(** * gen_reject: the rule-list generator of scripts/gen_reject.py

    A shallow embedding of the script: the Python [str] operations it uses,
    the two format adapters, the dynamic-label promoter, the suffix
    generalisation engine of [simplify_rules], the sorter and [main] with
    its effects written out, followed by the properties of the
    specification that concern them.

    Text is modelled on 7-bit characters: a [string] is a Python [str] whose
    code points are all below 128, which is where the script's upstream
    lists live (domain names, CIDR blocks, regular expressions).  The
    character classes below are Python's on that range. *)

From stdpp Require Import base decidable option list gmap strings sorting.
From Stdlib Require Import Ascii ZArith Lia.

#[local] Set Warnings "-clear-no-such-hyp".

Local Open Scope nat_scope.

(** ** Python [str] primitives *)

Module Str.

(** [str.isspace] on one character (also the class [\s] of [re] on
    [str] patterns): TAB, LF, VT, FF, CR, FS, GS, RS, US and SPACE. *)
Definition is_space (c : ascii) : bool :=
  match c with
  | "009" | "010" | "011" | "012" | "013"
  | "028" | "029" | "030" | "031" | " " => true
  | _ => false
  end%char.

(** The line boundaries of [str.splitlines]: LF, VT, FF, CR, FS, GS, RS. *)
Definition is_linebreak (c : ascii) : bool :=
  match c with
  | "010" | "011" | "012" | "013" | "028" | "029" | "030" => true
  | _ => false
  end%char.

(** The class [[0-9]]. *)
Definition is_digit (c : ascii) : bool :=
  match c with
  | "0" | "1" | "2" | "3" | "4" | "5" | "6" | "7" | "8" | "9" => true
  | _ => false
  end%char.

Definition is_upper (c : ascii) : bool :=
  let n := nat_of_ascii c in (65 <=? n) && (n <=? 90).

Definition is_lower (c : ascii) : bool :=
  let n := nat_of_ascii c in (97 <=? n) && (n <=? 122).

Definition lower_char (c : ascii) : ascii :=
  if is_upper c then ascii_of_nat (nat_of_ascii c + 32) else c.

Definition upper_char (c : ascii) : ascii :=
  if is_lower c then ascii_of_nat (nat_of_ascii c - 32) else c.

Fixpoint map (f : ascii → ascii) (s : string) : string :=
  match s with
  | EmptyString => EmptyString
  | String c t => String (f c) (map f t)
  end.

Fixpoint forallb (p : ascii → bool) (s : string) : bool :=
  match s with
  | EmptyString => true
  | String c t => p c && forallb p t
  end.

Fixpoint existsb (p : ascii → bool) (s : string) : bool :=
  match s with
  | EmptyString => false
  | String c t => p c || existsb p t
  end.

(** [s.lower()] and [s.upper()]. *)
Definition lower : string → string := map lower_char.
Definition upper : string → string := map upper_char.

(** Truthiness of a [str]: [if s] / [if not s]. *)
Definition nonempty (s : string) : bool :=
  match s with EmptyString => false | String _ _ => true end.

(** [s.startswith(p)] and [s.endswith(p)]. *)
Fixpoint startswith (p s : string) : bool :=
  match p, s with
  | EmptyString, _ => true
  | String a p', String b s' => bool_decide (a = b) && startswith p' s'
  | String _ _, EmptyString => false
  end.

Fixpoint endswith_char (c : ascii) (s : string) : bool :=
  match s with
  | EmptyString => false
  | String a EmptyString => bool_decide (a = c)
  | String _ t => endswith_char c t
  end.

(** [s.lstrip()], [s.rstrip()], [s.strip()] with no argument. *)
Fixpoint lstrip (s : string) : string :=
  match s with
  | EmptyString => EmptyString
  | String c t => if is_space c then lstrip t else s
  end.

Fixpoint rstrip (s : string) : string :=
  match s with
  | EmptyString => EmptyString
  | String c t =>
      match rstrip t with
      | EmptyString => if is_space c then EmptyString else String c EmptyString
      | r => String c r
      end
  end.

Definition strip (s : string) : string := rstrip (lstrip s).

(** [s.split(sep)] for a one-character separator: always at least one
    field, empty fields kept. *)
Fixpoint split (sep : ascii) (s : string) : list string :=
  match s with
  | EmptyString => [EmptyString]
  | String c t =>
      if bool_decide (c = sep) then EmptyString :: split sep t
      else match split sep t with
           | h :: r => String c h :: r
           | [] => [String c EmptyString]
           end
  end.

(** [sep.join(parts)]. *)
Fixpoint join (sep : string) (parts : list string) : string :=
  match parts with
  | [] => EmptyString
  | [x] => x
  | x :: rest => x +:+ sep +:+ join sep rest
  end.

(** [s.splitlines()]: CR LF is one boundary, and a final boundary does
    not open an empty last line. *)
Fixpoint splitlines (s : string) : list string :=
  match s with
  | EmptyString => []
  | String c t =>
      if is_linebreak c then
        match t with
        | String c' t' =>
            if bool_decide (c = "013"%char) && bool_decide (c' = "010"%char)
            then EmptyString :: splitlines t'
            else EmptyString :: splitlines t
        | EmptyString => [EmptyString]
        end
      else match splitlines t with
           | h :: r => String c h :: r
           | [] => [String c EmptyString]
           end
  end.

(** [s.partition(",")]: head, and the remainder after the first
    separator (empty when there is none). *)
Fixpoint partition (sep : ascii) (s : string) : string * string :=
  match s with
  | EmptyString => (EmptyString, EmptyString)
  | String c t =>
      if bool_decide (c = sep) then (EmptyString, t)
      else let '(h, r) := partition sep t in (String c h, r)
  end.

End Str.

(** ** Regular expressions of the script *)

(** [.*$] tried at the start of [s], without DOTALL or MULTILINE: the
    dot takes everything up to a line feed and [$] holds at the end of the
    text or before a line feed that ends it.  The result is what the match
    leaves unconsumed. *)
Fixpoint dot_star_end (s : string) : option string :=
  match s with
  | EmptyString => Some EmptyString
  | String c t =>
      if bool_decide (c = "010"%char) then
        match t with EmptyString => Some s | _ => None end
      else dot_star_end t
  end.

(** The alternation [(#|//|;)] at the start of [s]: the text after it. *)
Definition comment_marker (s : string) : option string :=
  match s with
  | String "#" t => Some t
  | String ";" t => Some t
  | String "/" (String "/" t) => Some t
  | _ => None
  end.

(** INLINE_COMMENT_RE = [\s+(#|//|;).*$] tried at the start of [s]. The
    markers are not blank, so [\s+] has to take the whole blank run. *)
Definition inline_comment_at (s : string) : option string :=
  match s with
  | String c t =>
      if Str.is_space c then
        match comment_marker (Str.lstrip t) with
        | Some body => dot_star_end body
        | None => None
        end
      else None
  | EmptyString => None
  end.

(** [INLINE_COMMENT_RE.sub] with the empty replacement: the leftmost
    match is cut out; what it leaves (nothing, or one final line feed)
    cannot match again. *)
Fixpoint sub_inline_comment (s : string) : string :=
  match s with
  | EmptyString => EmptyString
  | String c t =>
      match inline_comment_at s with
      | Some rest => rest
      | None => String c (sub_inline_comment t)
      end
  end.

Definition strip_inline_comment (line : string) : string :=
  Str.strip (sub_inline_comment line).

(** [\$$] after [.*]: a dollar sign that ends the text, or is followed
    only by a final line feed. *)
Fixpoint dot_star_dollar_end (s : string) : bool :=
  match s with
  | EmptyString => false
  | String c t =>
      (bool_decide (c = "$"%char) &&
         match t with
         | EmptyString => true
         | String "010" EmptyString => true
         | _ => false
         end)
      || (negb (bool_decide (c = "010"%char)) && dot_star_dollar_end t)
  end.

(** [REGEX_HAS_BOUNDARY.match(s)] with REGEX_HAS_BOUNDARY = [^\^.*\$$]. *)
Definition regex_has_boundary (s : string) : bool :=
  match s with
  | String "^" t => dot_star_dollar_end t
  | _ => false
  end.

Definition normalize_regex (value : string) : string :=
  let value := Str.strip value in
  if negb (regex_has_boundary value) then
    let value := if negb (Str.startswith "^" value) then "^" +:+ value else value in
    let value := if negb (Str.endswith_char "$" value) then value +:+ "$" else value in
    value
  else value.

(** ** Rule model and tables *)

(** [Rule]: a frozen dataclass, compared and hashed field by field. *)
Record Rule := mkRule {
  rtype : string;
  value : string;
  options : list string
}.

Global Instance Rule_eq_dec : EqDecision Rule.
Proof. solve_decision. Defined.

Global Instance Rule_countable : Countable Rule.
Proof.
  refine (inj_countable' (λ r, (rtype r, value r, options r))
            (λ t, mkRule t.1.1 t.1.2 t.2) _).
  by intros [].
Defined.

(** [Rule.to_line]. *)
Definition to_line (r : Rule) : string :=
  Str.join "," (rtype r :: value r :: options r).

Record Source := mkSource {
  kind : string;
  url : string;
  description : string
}.

Definition SOURCES : list Source :=
  [ mkSource "quanx"
      "https://raw.githubusercontent.com/enriquephl/QuantumultX_config/main/filters/NoMalwares.conf"
      "NoMalwares (Quantumult X)";
    mkSource "quanx"
      "https://raw.githubusercontent.com/Elysian-Realme/FuGfConfig/main/ConfigFile/QuantumultX/FuckRogueSoftwareRules.conf"
      "FuckRogueSoftwareRules (Quantumult X)";
    mkSource "surge"
      "https://raw.githubusercontent.com/SukkaLab/ruleset.skk.moe/master/List/non_ip/reject-no-drop.conf"
      "Reject No Drop (Surge)" ].

Definition TYPE_MAP_QUANX : gmap string string :=
  list_to_map
    [ ("HOST", "DOMAIN");
      ("HOST-SUFFIX", "DOMAIN-SUFFIX");
      ("HOST-KEYWORD", "DOMAIN-KEYWORD");
      ("HOST-WILDCARD", "DOMAIN-WILDCARD");
      ("HOST-REGEX", "DOMAIN-REGEX");
      ("IP-CIDR", "IP-CIDR");
      ("IP6-CIDR", "IP-CIDR6") ].

Definition TYPE_ORDER : gmap string Z :=
  list_to_map
    [ ("DOMAIN", 0%Z);
      ("DOMAIN-SUFFIX", 1%Z);
      ("DOMAIN-KEYWORD", 2%Z);
      ("DOMAIN-WILDCARD", 3%Z);
      ("DOMAIN-REGEX", 4%Z);
      ("IP-CIDR", 5%Z);
      ("IP-CIDR6", 6%Z) ].

Definition DOMAIN_LIKE_TYPES : gset string :=
  {[ "DOMAIN"; "DOMAIN-SUFFIX"; "DOMAIN-KEYWORD"; "DOMAIN-WILDCARD" ]}.

(** [TYPE_ORDER.get(t, 99)]. *)
Definition type_order (t : string) : Z := default 99%Z (TYPE_ORDER !! t).

(** ** Format adapters *)

(** What one pass of an adapter's loop does with a line: [continue]
    silently, [continue] after the warning on stderr, or [yield]. *)
Inductive line_result :=
  | Skipped
  | Unsupported (kind_raw : string)
  | Yielded (r : Rule).

(** The test that opens both loops: blank, or a whole-line comment. *)
Definition is_blank_or_comment (line : string) : bool :=
  negb (Str.nonempty line) || Str.startswith "#" line
  || Str.startswith "//" line || Str.startswith ";" line.

(** [parts]: the comma-separated fields of a line, each stripped. *)
Definition fields (line : string) : list string :=
  Str.strip <$> Str.split "," line.

(** The value normalisation both adapters end with. *)
Definition normalize_value (kind value : string) : string :=
  let value := if bool_decide (kind ∈ DOMAIN_LIKE_TYPES) then Str.lower value else value in
  if bool_decide (kind = "DOMAIN-REGEX") then normalize_regex value else value.

(** Lines 129-133 of the script: the options of a Quantumult X line, from
    [parts]. *)
Definition quanx_options (parts : list string) : list string :=
  let remainder := filter (λ item, Str.nonempty item) (drop 2 parts) in
  match remainder with
  | [] => []
  | _ :: remainder =>
      Str.strip <$> filter (λ item, Str.nonempty (Str.strip item)) remainder
  end.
##########
The required answer is the exact run of lines above starting at the line with "Definition is_digit (c" and ending at the line with "if is_lower c", with both ends present.

Definition is_digit (c : ascii) : bool :=
  match c with
  | "0" | "1" | "2" | "3" | "4" | "5" | "6" | "7" | "8" | "9" => true
  | _ => false
  end%char.

Definition is_upper (c : ascii) : bool :=
  let n := nat_of_ascii c in (65 <=? n) && (n <=? 90).

Definition is_lower (c : ascii) : bool :=
  let n := nat_of_ascii c in (97 <=? n) && (n <=? 122).

Definition lower_char (c : ascii) : ascii :=
  if is_upper c then ascii_of_nat (nat_of_ascii c + 32) else c.

Definition upper_char (c : ascii) : ascii :=
  if is_lower c then ascii_of_nat (nat_of_ascii c - 32) else c.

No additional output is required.